§ WHAT YOU NEED TO DO
Within the data that follows, set down exactly the lines from the one containing "(** In band from [i]" through the one containing "replace (i + Z.of_nat (S", both ends included.

§ DATASET RECORDS
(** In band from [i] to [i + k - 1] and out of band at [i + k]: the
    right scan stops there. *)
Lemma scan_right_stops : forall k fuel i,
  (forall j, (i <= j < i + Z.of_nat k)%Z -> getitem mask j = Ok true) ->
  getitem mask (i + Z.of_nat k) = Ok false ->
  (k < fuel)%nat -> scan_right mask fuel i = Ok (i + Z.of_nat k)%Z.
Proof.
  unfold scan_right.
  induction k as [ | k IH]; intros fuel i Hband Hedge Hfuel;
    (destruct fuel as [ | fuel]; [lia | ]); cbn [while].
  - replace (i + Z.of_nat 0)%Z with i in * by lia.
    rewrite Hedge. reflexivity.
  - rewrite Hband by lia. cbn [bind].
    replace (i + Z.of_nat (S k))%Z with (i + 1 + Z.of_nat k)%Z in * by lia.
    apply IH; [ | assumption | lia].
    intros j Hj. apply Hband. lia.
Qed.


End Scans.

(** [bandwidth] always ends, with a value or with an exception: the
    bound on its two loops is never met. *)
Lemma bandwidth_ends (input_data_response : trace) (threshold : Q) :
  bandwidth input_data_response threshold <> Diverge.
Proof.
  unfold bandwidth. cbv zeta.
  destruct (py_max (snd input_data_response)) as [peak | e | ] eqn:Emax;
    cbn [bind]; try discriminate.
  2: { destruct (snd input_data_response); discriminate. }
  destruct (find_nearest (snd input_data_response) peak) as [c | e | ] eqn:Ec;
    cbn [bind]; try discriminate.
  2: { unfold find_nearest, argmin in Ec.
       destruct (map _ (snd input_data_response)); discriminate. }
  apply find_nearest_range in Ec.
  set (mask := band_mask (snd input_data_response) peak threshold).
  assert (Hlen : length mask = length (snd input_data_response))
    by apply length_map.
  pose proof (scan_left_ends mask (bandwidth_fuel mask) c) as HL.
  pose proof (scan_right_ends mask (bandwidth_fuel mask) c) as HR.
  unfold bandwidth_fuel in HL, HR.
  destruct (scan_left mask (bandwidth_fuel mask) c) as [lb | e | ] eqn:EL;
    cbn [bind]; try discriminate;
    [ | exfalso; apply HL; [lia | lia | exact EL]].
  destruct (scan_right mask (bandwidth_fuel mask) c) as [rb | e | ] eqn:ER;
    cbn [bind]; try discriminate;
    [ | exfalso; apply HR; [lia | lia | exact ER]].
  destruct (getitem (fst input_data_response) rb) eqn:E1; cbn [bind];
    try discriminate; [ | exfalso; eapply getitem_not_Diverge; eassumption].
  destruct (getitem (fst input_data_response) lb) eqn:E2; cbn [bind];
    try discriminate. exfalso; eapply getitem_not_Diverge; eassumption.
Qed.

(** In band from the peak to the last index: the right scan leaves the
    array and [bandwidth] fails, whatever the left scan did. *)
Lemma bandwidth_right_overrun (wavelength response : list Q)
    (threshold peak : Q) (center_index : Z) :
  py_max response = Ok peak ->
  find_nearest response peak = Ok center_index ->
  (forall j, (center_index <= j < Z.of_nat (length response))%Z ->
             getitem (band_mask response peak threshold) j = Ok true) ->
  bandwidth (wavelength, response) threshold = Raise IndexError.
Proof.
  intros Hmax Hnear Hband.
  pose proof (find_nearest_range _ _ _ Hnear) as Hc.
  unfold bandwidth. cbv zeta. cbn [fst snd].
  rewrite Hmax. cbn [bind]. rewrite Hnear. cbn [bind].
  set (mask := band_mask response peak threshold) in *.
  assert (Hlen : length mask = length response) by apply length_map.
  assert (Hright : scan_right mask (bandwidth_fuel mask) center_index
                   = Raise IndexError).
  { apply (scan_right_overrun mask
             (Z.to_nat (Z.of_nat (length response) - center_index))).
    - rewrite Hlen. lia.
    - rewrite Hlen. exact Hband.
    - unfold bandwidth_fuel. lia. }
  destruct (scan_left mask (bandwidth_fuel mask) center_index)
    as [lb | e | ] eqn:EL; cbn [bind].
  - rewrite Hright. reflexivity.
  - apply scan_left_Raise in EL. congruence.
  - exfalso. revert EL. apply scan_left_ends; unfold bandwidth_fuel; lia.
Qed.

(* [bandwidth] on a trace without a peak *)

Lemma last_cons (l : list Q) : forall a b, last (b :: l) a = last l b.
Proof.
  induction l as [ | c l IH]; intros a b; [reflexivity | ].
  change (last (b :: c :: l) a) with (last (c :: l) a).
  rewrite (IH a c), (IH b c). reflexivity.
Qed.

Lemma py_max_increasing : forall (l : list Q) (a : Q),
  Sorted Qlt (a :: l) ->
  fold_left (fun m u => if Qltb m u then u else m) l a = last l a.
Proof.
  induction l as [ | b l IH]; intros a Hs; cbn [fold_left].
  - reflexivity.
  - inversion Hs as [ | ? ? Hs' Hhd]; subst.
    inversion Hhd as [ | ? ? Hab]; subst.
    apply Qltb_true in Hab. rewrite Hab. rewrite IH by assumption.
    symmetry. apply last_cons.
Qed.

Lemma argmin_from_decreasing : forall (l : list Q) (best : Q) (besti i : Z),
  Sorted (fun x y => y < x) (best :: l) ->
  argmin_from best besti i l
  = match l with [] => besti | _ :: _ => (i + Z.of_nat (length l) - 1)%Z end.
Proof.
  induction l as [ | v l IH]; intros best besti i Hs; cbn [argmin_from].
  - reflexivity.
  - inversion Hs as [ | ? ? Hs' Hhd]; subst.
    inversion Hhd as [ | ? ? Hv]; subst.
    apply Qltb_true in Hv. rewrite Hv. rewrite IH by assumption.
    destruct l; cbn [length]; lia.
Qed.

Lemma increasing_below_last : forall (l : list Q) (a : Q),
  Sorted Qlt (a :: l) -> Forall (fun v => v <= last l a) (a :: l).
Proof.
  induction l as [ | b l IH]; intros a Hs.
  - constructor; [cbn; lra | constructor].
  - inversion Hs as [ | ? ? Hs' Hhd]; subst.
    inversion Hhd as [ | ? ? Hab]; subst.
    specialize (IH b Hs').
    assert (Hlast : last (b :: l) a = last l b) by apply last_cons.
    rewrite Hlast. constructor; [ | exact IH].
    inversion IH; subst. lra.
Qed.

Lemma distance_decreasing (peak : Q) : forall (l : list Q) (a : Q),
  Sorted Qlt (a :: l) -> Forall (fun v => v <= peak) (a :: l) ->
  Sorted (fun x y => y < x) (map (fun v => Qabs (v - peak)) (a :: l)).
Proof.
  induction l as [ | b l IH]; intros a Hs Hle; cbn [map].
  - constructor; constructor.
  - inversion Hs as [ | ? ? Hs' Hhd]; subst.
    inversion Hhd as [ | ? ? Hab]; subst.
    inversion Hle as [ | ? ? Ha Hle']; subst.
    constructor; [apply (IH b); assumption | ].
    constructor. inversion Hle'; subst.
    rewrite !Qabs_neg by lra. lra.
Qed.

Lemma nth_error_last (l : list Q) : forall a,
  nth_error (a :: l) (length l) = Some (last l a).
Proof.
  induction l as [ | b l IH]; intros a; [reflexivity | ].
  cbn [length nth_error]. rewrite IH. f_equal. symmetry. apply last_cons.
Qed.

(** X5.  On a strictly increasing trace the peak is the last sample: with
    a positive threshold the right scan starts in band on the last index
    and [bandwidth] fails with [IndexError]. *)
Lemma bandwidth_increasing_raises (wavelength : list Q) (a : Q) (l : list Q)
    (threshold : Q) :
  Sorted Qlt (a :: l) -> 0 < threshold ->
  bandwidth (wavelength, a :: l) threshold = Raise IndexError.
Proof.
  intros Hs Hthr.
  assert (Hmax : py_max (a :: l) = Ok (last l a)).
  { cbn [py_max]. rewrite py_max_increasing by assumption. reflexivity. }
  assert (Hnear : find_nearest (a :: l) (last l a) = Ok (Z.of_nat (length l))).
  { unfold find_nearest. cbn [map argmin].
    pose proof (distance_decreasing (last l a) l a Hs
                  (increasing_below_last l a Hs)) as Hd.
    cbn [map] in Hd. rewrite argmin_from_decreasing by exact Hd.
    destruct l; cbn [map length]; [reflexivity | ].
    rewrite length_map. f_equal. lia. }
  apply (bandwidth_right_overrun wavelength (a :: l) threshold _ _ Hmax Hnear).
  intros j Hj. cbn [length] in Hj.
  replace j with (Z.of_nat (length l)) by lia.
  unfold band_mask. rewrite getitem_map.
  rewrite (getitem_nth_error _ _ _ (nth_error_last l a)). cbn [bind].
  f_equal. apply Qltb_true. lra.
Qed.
* * *
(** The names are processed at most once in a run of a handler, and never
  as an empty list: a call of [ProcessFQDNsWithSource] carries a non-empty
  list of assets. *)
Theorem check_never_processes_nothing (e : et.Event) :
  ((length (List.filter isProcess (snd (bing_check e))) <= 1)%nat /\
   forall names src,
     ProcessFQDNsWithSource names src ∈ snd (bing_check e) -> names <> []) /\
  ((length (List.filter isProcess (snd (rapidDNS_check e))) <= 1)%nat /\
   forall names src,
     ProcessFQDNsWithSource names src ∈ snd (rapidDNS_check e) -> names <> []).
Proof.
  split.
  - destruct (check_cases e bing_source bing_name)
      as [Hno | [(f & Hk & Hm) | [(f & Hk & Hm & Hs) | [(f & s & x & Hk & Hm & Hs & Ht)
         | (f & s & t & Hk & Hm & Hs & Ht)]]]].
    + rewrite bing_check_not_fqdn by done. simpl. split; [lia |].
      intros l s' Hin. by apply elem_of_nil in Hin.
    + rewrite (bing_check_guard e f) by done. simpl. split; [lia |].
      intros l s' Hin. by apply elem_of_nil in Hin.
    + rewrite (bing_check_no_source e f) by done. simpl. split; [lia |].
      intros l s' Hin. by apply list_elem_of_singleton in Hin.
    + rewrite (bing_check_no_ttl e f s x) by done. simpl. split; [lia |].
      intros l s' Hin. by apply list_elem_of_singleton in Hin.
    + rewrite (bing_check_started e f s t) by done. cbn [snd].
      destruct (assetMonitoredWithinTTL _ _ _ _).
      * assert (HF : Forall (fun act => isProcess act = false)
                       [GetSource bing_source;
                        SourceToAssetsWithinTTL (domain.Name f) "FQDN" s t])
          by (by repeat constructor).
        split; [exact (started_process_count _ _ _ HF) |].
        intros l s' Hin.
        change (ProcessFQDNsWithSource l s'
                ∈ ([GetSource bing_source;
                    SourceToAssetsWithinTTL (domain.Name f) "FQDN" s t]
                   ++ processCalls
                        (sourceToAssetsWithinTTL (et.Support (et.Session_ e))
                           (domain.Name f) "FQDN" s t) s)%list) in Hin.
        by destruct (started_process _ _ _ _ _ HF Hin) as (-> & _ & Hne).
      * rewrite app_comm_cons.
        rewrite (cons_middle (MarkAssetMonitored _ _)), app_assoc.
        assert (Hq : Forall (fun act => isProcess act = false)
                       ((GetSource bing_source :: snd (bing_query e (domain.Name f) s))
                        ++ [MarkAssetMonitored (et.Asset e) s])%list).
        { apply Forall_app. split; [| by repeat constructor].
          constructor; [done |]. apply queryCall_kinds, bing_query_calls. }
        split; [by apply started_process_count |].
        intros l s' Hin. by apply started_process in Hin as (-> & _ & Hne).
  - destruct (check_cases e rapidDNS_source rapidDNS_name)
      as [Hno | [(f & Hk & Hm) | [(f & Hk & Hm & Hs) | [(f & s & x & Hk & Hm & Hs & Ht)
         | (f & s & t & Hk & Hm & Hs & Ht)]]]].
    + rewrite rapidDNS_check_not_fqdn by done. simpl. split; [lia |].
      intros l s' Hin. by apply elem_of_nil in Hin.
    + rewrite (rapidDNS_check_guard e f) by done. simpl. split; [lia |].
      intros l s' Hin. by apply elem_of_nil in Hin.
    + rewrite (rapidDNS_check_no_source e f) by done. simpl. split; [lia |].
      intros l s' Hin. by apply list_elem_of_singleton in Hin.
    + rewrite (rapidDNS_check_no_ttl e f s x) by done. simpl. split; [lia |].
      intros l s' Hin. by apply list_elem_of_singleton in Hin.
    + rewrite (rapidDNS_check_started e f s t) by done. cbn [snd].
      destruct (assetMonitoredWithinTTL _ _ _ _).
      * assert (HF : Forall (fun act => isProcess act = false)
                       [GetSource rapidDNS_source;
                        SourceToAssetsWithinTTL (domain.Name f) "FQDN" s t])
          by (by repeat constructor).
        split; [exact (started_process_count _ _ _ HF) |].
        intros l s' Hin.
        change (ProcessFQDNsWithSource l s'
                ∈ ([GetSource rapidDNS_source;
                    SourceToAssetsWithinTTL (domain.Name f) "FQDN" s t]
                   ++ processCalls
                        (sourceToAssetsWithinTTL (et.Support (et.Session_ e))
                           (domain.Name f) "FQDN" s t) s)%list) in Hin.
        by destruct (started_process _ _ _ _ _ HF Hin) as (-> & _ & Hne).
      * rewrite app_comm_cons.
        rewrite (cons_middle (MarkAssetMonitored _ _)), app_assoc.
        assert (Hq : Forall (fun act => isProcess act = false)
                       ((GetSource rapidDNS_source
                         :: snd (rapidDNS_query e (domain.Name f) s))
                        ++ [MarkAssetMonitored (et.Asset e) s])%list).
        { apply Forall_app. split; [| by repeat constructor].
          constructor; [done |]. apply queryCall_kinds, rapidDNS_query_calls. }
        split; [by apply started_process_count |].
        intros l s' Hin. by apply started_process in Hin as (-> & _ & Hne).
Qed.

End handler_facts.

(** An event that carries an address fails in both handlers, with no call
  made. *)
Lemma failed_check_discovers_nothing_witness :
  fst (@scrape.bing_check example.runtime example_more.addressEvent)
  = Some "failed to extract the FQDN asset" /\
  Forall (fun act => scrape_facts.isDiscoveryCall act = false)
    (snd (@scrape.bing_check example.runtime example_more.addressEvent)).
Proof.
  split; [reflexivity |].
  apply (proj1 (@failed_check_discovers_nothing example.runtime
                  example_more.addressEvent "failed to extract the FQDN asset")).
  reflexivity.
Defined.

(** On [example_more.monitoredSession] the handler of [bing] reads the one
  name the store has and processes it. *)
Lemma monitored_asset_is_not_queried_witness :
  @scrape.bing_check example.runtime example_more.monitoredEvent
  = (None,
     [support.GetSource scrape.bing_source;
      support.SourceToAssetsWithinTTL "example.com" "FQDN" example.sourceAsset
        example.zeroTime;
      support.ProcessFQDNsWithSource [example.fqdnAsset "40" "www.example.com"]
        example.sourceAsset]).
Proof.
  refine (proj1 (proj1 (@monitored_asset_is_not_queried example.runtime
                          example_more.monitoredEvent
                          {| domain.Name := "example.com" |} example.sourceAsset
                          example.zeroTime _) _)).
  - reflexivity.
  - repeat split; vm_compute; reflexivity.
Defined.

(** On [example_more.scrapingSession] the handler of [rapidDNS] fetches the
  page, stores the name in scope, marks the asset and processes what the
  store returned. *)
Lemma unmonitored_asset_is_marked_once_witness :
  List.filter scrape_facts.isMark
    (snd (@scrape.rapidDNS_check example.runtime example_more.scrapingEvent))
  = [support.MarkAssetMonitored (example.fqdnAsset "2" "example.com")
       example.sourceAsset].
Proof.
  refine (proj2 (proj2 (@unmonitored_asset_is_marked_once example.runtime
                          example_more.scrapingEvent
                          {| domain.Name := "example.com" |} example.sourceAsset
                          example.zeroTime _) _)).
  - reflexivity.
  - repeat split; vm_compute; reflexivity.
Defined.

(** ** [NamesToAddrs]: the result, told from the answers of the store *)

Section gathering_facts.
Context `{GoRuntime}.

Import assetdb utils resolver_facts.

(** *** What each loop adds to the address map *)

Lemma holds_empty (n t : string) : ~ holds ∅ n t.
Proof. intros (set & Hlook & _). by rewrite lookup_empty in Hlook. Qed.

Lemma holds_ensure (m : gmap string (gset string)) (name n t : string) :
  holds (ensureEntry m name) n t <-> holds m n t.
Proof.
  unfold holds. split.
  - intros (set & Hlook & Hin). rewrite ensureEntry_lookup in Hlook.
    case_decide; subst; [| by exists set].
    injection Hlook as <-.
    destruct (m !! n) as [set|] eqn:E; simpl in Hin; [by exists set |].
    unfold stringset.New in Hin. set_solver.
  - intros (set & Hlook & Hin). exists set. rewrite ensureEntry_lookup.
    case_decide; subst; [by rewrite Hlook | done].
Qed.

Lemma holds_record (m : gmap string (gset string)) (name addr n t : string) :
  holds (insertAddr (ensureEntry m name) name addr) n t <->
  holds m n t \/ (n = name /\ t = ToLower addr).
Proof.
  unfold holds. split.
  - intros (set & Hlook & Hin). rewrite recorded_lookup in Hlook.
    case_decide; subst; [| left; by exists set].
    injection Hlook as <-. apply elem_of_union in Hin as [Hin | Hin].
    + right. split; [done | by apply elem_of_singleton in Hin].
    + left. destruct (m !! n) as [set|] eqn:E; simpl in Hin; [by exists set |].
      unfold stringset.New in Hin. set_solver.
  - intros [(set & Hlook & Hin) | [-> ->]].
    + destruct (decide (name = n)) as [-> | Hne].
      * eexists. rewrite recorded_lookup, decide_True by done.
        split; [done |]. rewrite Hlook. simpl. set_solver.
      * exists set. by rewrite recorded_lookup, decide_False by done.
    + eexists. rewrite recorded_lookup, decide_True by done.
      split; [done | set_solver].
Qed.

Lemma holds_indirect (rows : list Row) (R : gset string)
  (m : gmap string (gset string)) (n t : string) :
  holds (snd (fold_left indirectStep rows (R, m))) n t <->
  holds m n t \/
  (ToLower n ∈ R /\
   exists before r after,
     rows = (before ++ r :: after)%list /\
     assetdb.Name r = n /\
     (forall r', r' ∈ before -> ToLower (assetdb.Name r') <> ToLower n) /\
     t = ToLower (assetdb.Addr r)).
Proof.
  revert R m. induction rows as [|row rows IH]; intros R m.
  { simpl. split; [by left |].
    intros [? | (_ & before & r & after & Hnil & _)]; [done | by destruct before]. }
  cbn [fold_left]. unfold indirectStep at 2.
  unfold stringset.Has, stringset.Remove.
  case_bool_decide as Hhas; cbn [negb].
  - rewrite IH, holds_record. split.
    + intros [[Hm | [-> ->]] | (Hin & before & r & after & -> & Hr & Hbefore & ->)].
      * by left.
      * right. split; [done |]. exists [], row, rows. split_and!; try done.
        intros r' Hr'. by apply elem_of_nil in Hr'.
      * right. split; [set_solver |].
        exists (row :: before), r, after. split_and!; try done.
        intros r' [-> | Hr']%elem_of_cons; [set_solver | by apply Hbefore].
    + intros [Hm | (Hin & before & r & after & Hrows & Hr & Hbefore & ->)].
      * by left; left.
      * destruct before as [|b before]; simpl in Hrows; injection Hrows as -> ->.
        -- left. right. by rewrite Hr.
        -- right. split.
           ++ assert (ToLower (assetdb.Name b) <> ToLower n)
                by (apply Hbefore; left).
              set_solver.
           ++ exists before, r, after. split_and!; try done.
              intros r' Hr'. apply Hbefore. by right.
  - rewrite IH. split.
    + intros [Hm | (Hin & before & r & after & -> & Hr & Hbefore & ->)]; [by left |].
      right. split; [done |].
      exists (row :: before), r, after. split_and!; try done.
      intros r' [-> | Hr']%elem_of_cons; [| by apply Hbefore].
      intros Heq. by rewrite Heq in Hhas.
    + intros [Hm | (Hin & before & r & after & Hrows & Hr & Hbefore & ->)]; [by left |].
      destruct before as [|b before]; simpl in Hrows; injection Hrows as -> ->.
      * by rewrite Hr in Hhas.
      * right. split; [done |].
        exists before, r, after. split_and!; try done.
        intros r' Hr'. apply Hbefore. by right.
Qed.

§ RESULT OF THE EXERCISE
(** In band from [i] to [i + k - 1] and out of band at [i + k]: the
    right scan stops there. *)
Lemma scan_right_stops : forall k fuel i,
  (forall j, (i <= j < i + Z.of_nat k)%Z -> getitem mask j = Ok true) ->
  getitem mask (i + Z.of_nat k) = Ok false ->
  (k < fuel)%nat -> scan_right mask fuel i = Ok (i + Z.of_nat k)%Z.
Proof.
  unfold scan_right.
  induction k as [ | k IH]; intros fuel i Hband Hedge Hfuel;
    (destruct fuel as [ | fuel]; [lia | ]); cbn [while].
  - replace (i + Z.of_nat 0)%Z with i in * by lia.
    rewrite Hedge. reflexivity.
  - rewrite Hband by lia. cbn [bind].
    replace (i + Z.of_nat (S k))%Z with (i + 1 + Z.of_nat k)%Z in * by lia.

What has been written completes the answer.